(If you aren't caught up, you can read our review of episode 1 here.)
We’ve made it through the second episode of NBC's "The Night Shift".
Now, I’m an emergency doctor, and if you’re reading this on EPMonthly.com, maybe you are too. If so, see if this sounds like your last night shift.
The episode starts like any other nightshift. You go in early because you can’t wait to chill out with your sexy young nightshift team on the rooftop of your hospital. You get half naked and lounge in the inflatable pool while chatting with your bookie. You wave to another doc and a few more staff who are intensely kickboxing, and you flirt with your boss who is also your ex-boyfriend/girlfriend.
You are intense, a genius, you work hard and play hard. You’re a bit broken, nobody quite knows how you feel and you don’t let them get too close. Pretty much everybody wants to sleep with you and vice versa. In short, you’re a total badass.
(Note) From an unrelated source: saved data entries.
(* ===== verification/Words.v ===== *)
(** * Buffers and the little-endian words in them

    A disk block, a user buffer or a C struct read from a block is a list of
    bytes.  [get_bytes] and [put_bytes] are [memmove] out of and into such a
    buffer, [get_le] and [put_le] read and write a field of a given width. *)

From S2P Require Import Prelude.

Definition get_bytes (d : list Z) (off n : nat) : list Z := take n (drop off d).

Definition put_bytes (d : list Z) (off : nat) (l : list Z) : list Z :=
  take off d ++ l ++ drop (off + length l) d.

Fixpoint le_val (l : list Z) : Z :=
  match l with [] => 0 | b :: l => b + 256 * le_val l end.

Fixpoint le_bytes (n : nat) (v : Z) : list Z :=
  match n with O => [] | S n => v mod 256 :: le_bytes n (v / 256) end.

Definition get_le (w : nat) (d : list Z) (off : nat) : Z := le_val (get_bytes d off w).

Definition put_le (w : nat) (d : list Z) (off : nat) (v : Z) : list Z :=
  put_bytes d off (le_bytes w v).

Abbreviation get64 := (get_le 8).
Abbreviation put64 := (put_le 8).

(** ** Byte ranges *)

Lemma length_get_bytes d off n : (off + n ≤ length d)%nat → length (get_bytes d off n) = n.
Proof. intros. unfold get_bytes. rewrite length_take, length_drop. lia. Qed.

Lemma length_put_bytes d off l :
  (off + length l ≤ length d)%nat → length (put_bytes d off l) = length d.
Proof.
  intros. unfold put_bytes. rewrite !length_app, length_take, length_drop. lia.
Qed.

Lemma lookup_get_bytes d off n i :
  get_bytes d off n !! i = if decide (i < n)%nat then d !! (off + i)%nat else None.
Proof.
  unfold get_bytes. case_decide.
  - rewrite lookup_take_lt by done. by rewrite lookup_drop.
  - rewrite lookup_take_ge by lia. done.
Qed.

Lemma lookup_put_bytes d off l i :
  (off + length l ≤ length d)%nat →
  put_bytes d off l !! i =
  if decide (off ≤ i < off + length l)%nat then l !! (i - off)%nat else d !! i.
Proof.
  intros Hl. unfold put_bytes. case_decide.
  - rewrite lookup_app_r by (rewrite length_take; lia).
    rewrite length_take, Nat.min_l by lia. by rewrite lookup_app_l by lia.
  - destruct (decide (i < off)%nat).
    + rewrite lookup_app_l by (rewrite length_take; lia). by rewrite lookup_take_lt by done.
    + rewrite lookup_app_r by (rewrite length_take; lia).
      rewrite length_take, Nat.min_l by lia. rewrite lookup_app_r by lia.
      rewrite lookup_drop. f_equal. lia.
Qed.

Lemma get_put_bytes_eq d off l :
  (off + length l ≤ length d)%nat → get_bytes (put_bytes d off l) off (length l) = l.
Proof.
  intros. apply list_eq. intros i. rewrite lookup_get_bytes. case_decide.
  - rewrite lookup_put_bytes, decide_True by lia. f_equal. lia.
  - symmetry. apply lookup_ge_None. lia.
Qed.

Lemma get_put_bytes_ne d off l off' n :
  (off + length l ≤ length d)%nat →
  (off' + n ≤ off ∨ off + length l ≤ off')%nat →
  get_bytes (put_bytes d off l) off' n = get_bytes d off' n.
Proof.
  intros. apply list_eq. intros i. rewrite !lookup_get_bytes. case_decide; [|done].
  rewrite lookup_put_bytes, decide_False by lia. done.
Qed.

Lemma put_get_bytes d off n :
  (off + n ≤ length d)%nat → put_bytes d off (get_bytes d off n) = d.
Proof.
  intros. apply list_eq. intros i.
  rewrite lookup_put_bytes by (rewrite length_get_bytes; lia).
  rewrite length_get_bytes by lia. case_decide; [|done].
  rewrite lookup_get_bytes, decide_True by lia. f_equal. lia.
Qed.

(** ** Little-endian fields *)

Lemma length_le_bytes n v : length (le_bytes n v) = n.
Proof. revert v. induction n as [|n IH]; intros v; cbn; [done|]. by rewrite IH. Qed.

Lemma le_bytes_range n v : Forall (λ b, 0 ≤ b < 256) (le_bytes n v).
Proof.
  revert v. induction n as [|n IH]; intros v; cbn; constructor; [|done].
  apply Z.mod_pos_bound. lia.
Qed.

Lemma le_val_bytes n v : 0 ≤ v < 256 ^ Z.of_nat n → le_val (le_bytes n v) = v.
Proof.
  revert v. induction n as [|n IH]; intros v Hv; cbn [le_bytes le_val].
  { cbn in Hv. lia. }
  rewrite Nat2Z.inj_succ, Z.pow_succ_r in Hv by lia. rewrite IH.
  - pose proof (Z.div_mod v 256). lia.
  - split; [apply Z.div_pos; lia|]. apply Z.div_lt_upper_bound; lia.
Qed.

Lemma le_bytes_val l : Forall (λ b, 0 ≤ b < 256) l → le_bytes (length l) (le_val l) = l.
Proof.
  induction 1 as [|b l Hb Hl IH]; [done|]. cbn [length le_val le_bytes].
  rewrite (Z.mul_comm 256), Z.mod_add, Z.div_add, Z.mod_small, Z.div_small by lia.
  by rewrite Z.add_0_l, IH.
Qed.

Lemma le_val_range l : Forall (λ b, 0 ≤ b < 256) l → 0 ≤ le_val l < 256 ^ Z.of_nat (length l).
Proof.
  induction 1 as [|b l Hb Hl IH]; [done|]. cbn [length le_val].
  rewrite Nat2Z.inj_succ, Z.pow_succ_r by lia. lia.
Qed.

Lemma length_put_le w d off v :
  (off + w ≤ length d)%nat → length (put_le w d off v) = length d.
Proof. intros. apply length_put_bytes. by rewrite length_le_bytes. Qed.

Lemma get_put_le_eq w d off v :
  (off + w ≤ length d)%nat → 0 ≤ v < 256 ^ Z.of_nat w →
  get_le w (put_le w d off v) off = v.
Proof.
  intros. pose proof (get_put_bytes_eq d off (le_bytes w v)) as E.
  rewrite length_le_bytes in E. unfold get_le, put_le. rewrite E by done.
  by apply le_val_bytes.
Qed.

Lemma get_put_le_ne w w' d off off' v :
  (off + w ≤ length d)%nat → (off' + w' ≤ off ∨ off + w ≤ off')%nat →
  get_le w' (put_le w d off v) off' = get_le w' d off'.
Proof.
  intros. unfold get_le, put_le. rewrite get_put_bytes_ne; rewrite ?length_le_bytes; [done|lia..].
Qed.

(* ===== verification/Log.v ===== *)
(** * The write-ahead log (kernel/log.c)

    The log runs on any block device that satisfies [Block.BlockLaws]; the
    buffer cache of [Bio] is one.  [log] is the structure of log.c as the
    thread that runs the operation sees it. *)

From S2P Require Import Prelude Words Block Bio.

Module Log.

Import Block.

Definition MAXOPBLOCKS : Z := 10.
Definition LOGSIZE : nat := 30.

Section log.
Context {D : Type} `{ops : BlockOps D}.

(** [lh_block] is the array [lh.block[LOGSIZE]]; [wakeups] counts the calls
    [wakeup(&log)] and [dev] is the block device the log lives on. *)
Record log := mklog {
  lock : bool;
  start : Z;
  size : Z;
  outstanding : Z;
  committing : bool;
  ldev : Z;
  lh_n : Z;
  lh_block : list Z;
  wakeups : nat;
  dev : D;
}.

Definition set_lock (b : bool) (l : log) : log :=
  mklog b (start l) (size l) (outstanding l) (committing l) (ldev l) (lh_n l) (lh_block l) (wakeups l) (dev l).
Definition set_outstanding (n : Z) (l : log) : log :=
  mklog (lock l) (start l) (size l) n (committing l) (ldev l) (lh_n l) (lh_block l) (wakeups l) (dev l).
Definition set_committing (b : bool) (l : log) : log :=
  mklog (lock l) (start l) (size l) (outstanding l) b (ldev l) (lh_n l) (lh_block l) (wakeups l) (dev l).
Definition set_n (n : Z) (l : log) : log :=
  mklog (lock l) (start l) (size l) (outstanding l) (committing l) (ldev l) n (lh_block l) (wakeups l) (dev l).
Definition set_blocks (bs : list Z) (l : log) : log :=
  mklog (lock l) (start l) (size l) (outstanding l) (committing l) (ldev l) (lh_n l) bs (wakeups l) (dev l).
Definition set_dev (d : D) (l : log) : log :=
  mklog (lock l) (start l) (size l) (outstanding l) (committing l) (ldev l) (lh_n l) (lh_block l) (wakeups l) d.
Definition wake (l : log) : log :=
  mklog (lock l) (start l) (size l) (outstanding l) (committing l) (ldev l) (lh_n l) (lh_block l)
    (S (wakeups l)) (dev l).

Abbreviation L := (M log).

(** A buffer cache operation, run on the device the log sits on. *)
Definition bio {A} (m : M D A) : L A := zoom dev set_dev m.

Definition acquire : L unit :=
  b ← gets lock; _ ← kernel_assert (negb b); modify (set_lock true).
Definition release : L unit :=
  b ← gets lock; _ ← kernel_assert b; modify (set_lock false).

(** [log.lh.block[i] = v]: a store past the array is undefined. *)
Definition store_block (i v : Z) : L unit :=
  bs ← gets lh_block;
  if i <? LOGSIZE then modify (set_blocks (<[Z.to_nat i := v]> bs)) else fail EFault.

Definition load_block (i : Z) : L Z :=
  bs ← gets lh_block; from_option (bs !! Z.to_nat i).
(* ===== verification/FsBlock.v ===== *)
(** * The block bitmap

    What [block_alloc] and [block_free] of Fs.v do to the disk, as equations
    between states, and the list of free blocks they manage. *)

From S2P Require Import Prelude Mem Words Block Fs.

Module FsBlock.
Import Block Fs.

(** ** One logged block

    The state after [block_read], a change to the data, [log_write] and
    [block_release]. *)
Definition V (s : fs) (b : Z) : option (list Z) := view (store s) b.
Definition held (s : fs) (b : Z) : option (list Z) := a_held (store s) !! b.

Definition opened (b : Z) (d : list Z) (s : fs) : fs := set_store (hold b d (store s)) s.
Definition logged (b : Z) (d : list Z) (s : fs) : fs :=
  set_writes (writes s ++ [(b, d)]) (set_store (pin b d (store s)) s).

Lemma block_read_run dv b d s :
  held s b = None → V s b = Some d → block_read dv b s = Ok (tt, opened b d s).
Proof. unfold held, V, block_read. intros H1 H2. rewrite gets_bind, H1, H2. done. Qed.

Lemma data_run b d s : held s b = Some d → data b s = Ok (d, s).
Proof. unfold held, data. by intros ->. Qed.

Lemma held_opened b d s b' : held (opened b d s) b' = if decide (b' = b) then Some d else held s b'.
Proof.
  unfold held, opened. cbn. case_decide as E; [subst; by rewrite lookup_insert_eq|].
  by rewrite lookup_insert_ne.
Qed.

Lemma V_opened b d s b' : V (opened b d s) b' = V s b'.
Proof. done. Qed.

Lemma V_logged b d s b' : V (logged b d s) b' = if decide (b' = b) then Some d else V s b'.
Proof. apply view_pin. Qed.

Lemma held_logged b d s b' : held (logged b d s) b' = held s b'.
Proof. done. Qed.

Lemma opened_logged b d b' d' s : opened b d (logged b' d' s) = logged b' d' (opened b d s).
Proof. done. Qed.

Lemma buffer_release_run b d s :
  held s b = None → V s b = Some d → block_release b (opened b d s) = Ok (tt, s).
Proof.
  intros Hh Hv. unfold block_release.
  rewrite (bind_run _ _ _ d (opened b d s)) by (apply data_run; by rewrite held_opened, decide_True).
  rewrite gets_bind. cbn [store opened set_store]. rewrite view_hold. fold (V s b).
  rewrite decide_True by done. unfold modify, set_store, opened, hold, unhold. cbn.
  rewrite delete_insert_id by done. destruct s as [[] ? ? ? ?]. done.
Qed.
(* ===== verification/FsFile.v ===== *)
(** * The contents of a file

    A file is a list of bytes.  [inode_read] returns a piece of it and changes
    nothing; [inode_write] overwrites a piece and may extend it; both follow
    the chain of blocks of FsTree.v, allocating what is missing. *)

From S2P Require Import Prelude Mem Words Block Fs FsBlock FsTree.

Module FsFile.
Import Block Fs FsBlock FsTree.

(** ** Bytes and blocks *)

Definition byte_at (s : fs) (a : list Z) (o : Z) : option Z :=
  let b := val s a (dslot (o / BSIZE)) in
  if b =? 0 then None else V s b ≫= λ d, d !! Z.to_nat (o mod BSIZE).

(** The blocks of [a] hold the bytes [c]. *)
Definition rep (s : fs) (a : list Z) (c : list Z) : Prop :=
  ∀ o x, c !! o = Some x → byte_at s a (Z.of_nat o) = Some x.

Lemma byte_at_Some s a o x :
  byte_at s a o = Some x ↔
  val s a (dslot (o / BSIZE)) ≠ 0 ∧ ∃ d, V s (val s a (dslot (o / BSIZE))) = Some d ∧ d !! Z.to_nat (o mod BSIZE) = Some x.
Proof.
  unfold byte_at. destruct (Z.eqb_spec (val s a (dslot (o / BSIZE))) 0) as [E|E].
  - split; [done|]. by intros [? _].
  - rewrite bind_Some. tauto.
Qed.

(** [memmove] into a list, which it may extend. *)
Lemma lookup_splice (c : list Z) off l i :
  (off ≤ length c)%nat →
  put_bytes c off l !! i = if decide (off ≤ i < off + length l)%nat then l !! (i - off)%nat else c !! i.
Proof.
  intros Hl. unfold put_bytes. destruct (decide (i < off)%nat).
  - rewrite lookup_app_l by (rewrite length_take; lia). rewrite decide_False, lookup_take_lt by lia. done.
  - rewrite lookup_app_r by (rewrite length_take; lia). rewrite length_take, Nat.min_l by lia.
    case_decide.
    + by rewrite lookup_app_l by lia.
    + rewrite lookup_app_r by lia. rewrite lookup_drop. f_equal. lia.
Qed.

Lemma length_splice (c : list Z) off l :
  (off ≤ length c)%nat → length (put_bytes c off l) = Nat.max (length c) (off + length l).
Proof. intros. unfold put_bytes. rewrite !length_app, length_take, length_drop. lia. Qed.

Lemma splice_splice (c : list Z) off l1 l2 :
  (off ≤ length c)%nat →
  put_bytes (put_bytes c off l1) (off + length l1) l2 = put_bytes c off (l1 ++ l2).
Proof.
  intros Hc. apply list_eq. intros i. rewrite lookup_splice by (rewrite length_splice; lia).
  rewrite !lookup_splice by lia. rewrite length_app.
  destruct (decide (off ≤ i < off + length l1)%nat).
  - rewrite decide_False by lia. rewrite decide_True by lia. by rewrite lookup_app_l by lia.
  - destruct (decide (off + length l1 ≤ i < off + length l1 + length l2)%nat).
    + rewrite decide_True by lia. rewrite lookup_app_r by lia. f_equal. lia.
    + by rewrite decide_False by lia.
Qed.

(** ** Writing a data block *)

Section leaf_write.
Context (s : fs) (ip : nat) (i : inode) (σ : slot) (d : list Z).
Hypothesis Hf : file_ok s ip i.
Hypothesis Hσ : slot_ok σ.
Hypothesis Hleaf : leaf σ.
Hypothesis Hv : val s (addrs (di i)) σ ≠ 0.
Hypothesis Hd : block_ok d.
#[local] Abbreviation a := (addrs (di i)).
#[local] Abbreviation s' := (logged (val s a σ) d s).

Lemma leaf_write_val τ : slot_ok τ → val s' a τ = val s a τ.
Proof.
  pose proof (file_tree _ _ _ Hf) as Ht.
  induction τ as [k|τ π j Hp IH] using slot_ind'; intros Hτ; [done|].
  destruct (parent_ok _ _ _ Hp Hτ) as (Hπ & _ & Hnl & _).
  rewrite (val_parent _ _ _ _ _ Hp), IH, (val_parent _ _ _ _ _ Hp) by done.
  unfold ptr. destruct (Z.eqb_spec (val s a π) 0) as [|Hn]; [done|].
  rewrite V_logged, decide_False; [done|]. intros E. apply Hnl.
  by rewrite (tree_inj _ _ Ht π σ) by done.
Qed.

Lemma leaf_write_bit x : in_fs s x → bit_at s' x = bit_at s x.
Proof.
  intros Hx. apply bit_at_logged_other; [|done].
  apply (tree_data _ _ (file_tree _ _ _ Hf) σ Hσ Hv).
Qed.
Then “ding” the clock strikes 7pm and the fun begins! You see tons of patients, take tons of breaks, ride an emotional roller coaster, and glue some sexy colleagues to their chairs so they have to strip down to their undies to get free. Nightshift! You love it and you hate it but, hey, someone’s gotta do it!
Wait, that’s not your normal shift? Well, Nightshift is sometimes similar to your ED and sometimes very very different.
We get a little more character development and backstory this week. Turns out protagonist TC, best friend Topher (wife prego with twins), and a whole host of other characters did some brutal military duty in Afghanistan where they all got a bit too much exposure to chaos and emergencies. TC and his ex-girlfriend and nightshift chief, Jordan, just might not be over each other. And new TC fling, Landry, just might make things complicated.
The rest of the episode walks us through a bunch of patient encounters that will actually sound familiar. There is an entitled rich lady texting while she complains about her ankle sprain BIBA, there are multiple traumas arriving at the same time and smoothly distributed by an efficient and focused ED staff, there is a kid with suspected abuse, there are gunshot wound victims being resuscitated, and old folks with STDs.
Now, parts of this show are ridiculous. Do you have an overnight administrator? Do you have an overnight ED mental health professional? Did your last thoracotomy patient wake up and tell jokes before definitive surgery?
And, did your brother die in Afghanistan then donate his heart to a fellow soldier who had previously saved your life but who now needed a transplant who then became a cop and got shot in the heart while you were on duty in the ED where you had to crack his chest yourself then try to find him another heart transplant that same night yet tragically fail to do so? Yeah, me neither.
But, should I complain about the drama? Maybe not.
Can you think on your feet? Yep. Can you make tough choices? Yep. Can you handle whatever comes through the door? Yep. Can you resuscitate and stabilize critical patients? Yep. Take away (some of) the drama, take away (some of) the personality disorders and this is what ED doctors do every day.
I’ll admit, this kind of over-the-top show is not my cup of tea. But, public demand for a dramatization of a busy ED night shift can be taken as a compliment. And, maybe it’s not that far off. There are some amazing life and death stories playing out right now across the nation’s EDs. So, I will try to keep an open mind. And, I’m going to buy tight jeans and a motorcycle for my next shift...just like TC.
Aaron Bright, MD, is an Assistant Professor of Emergency Medicine at the LAC + USC Medical Center.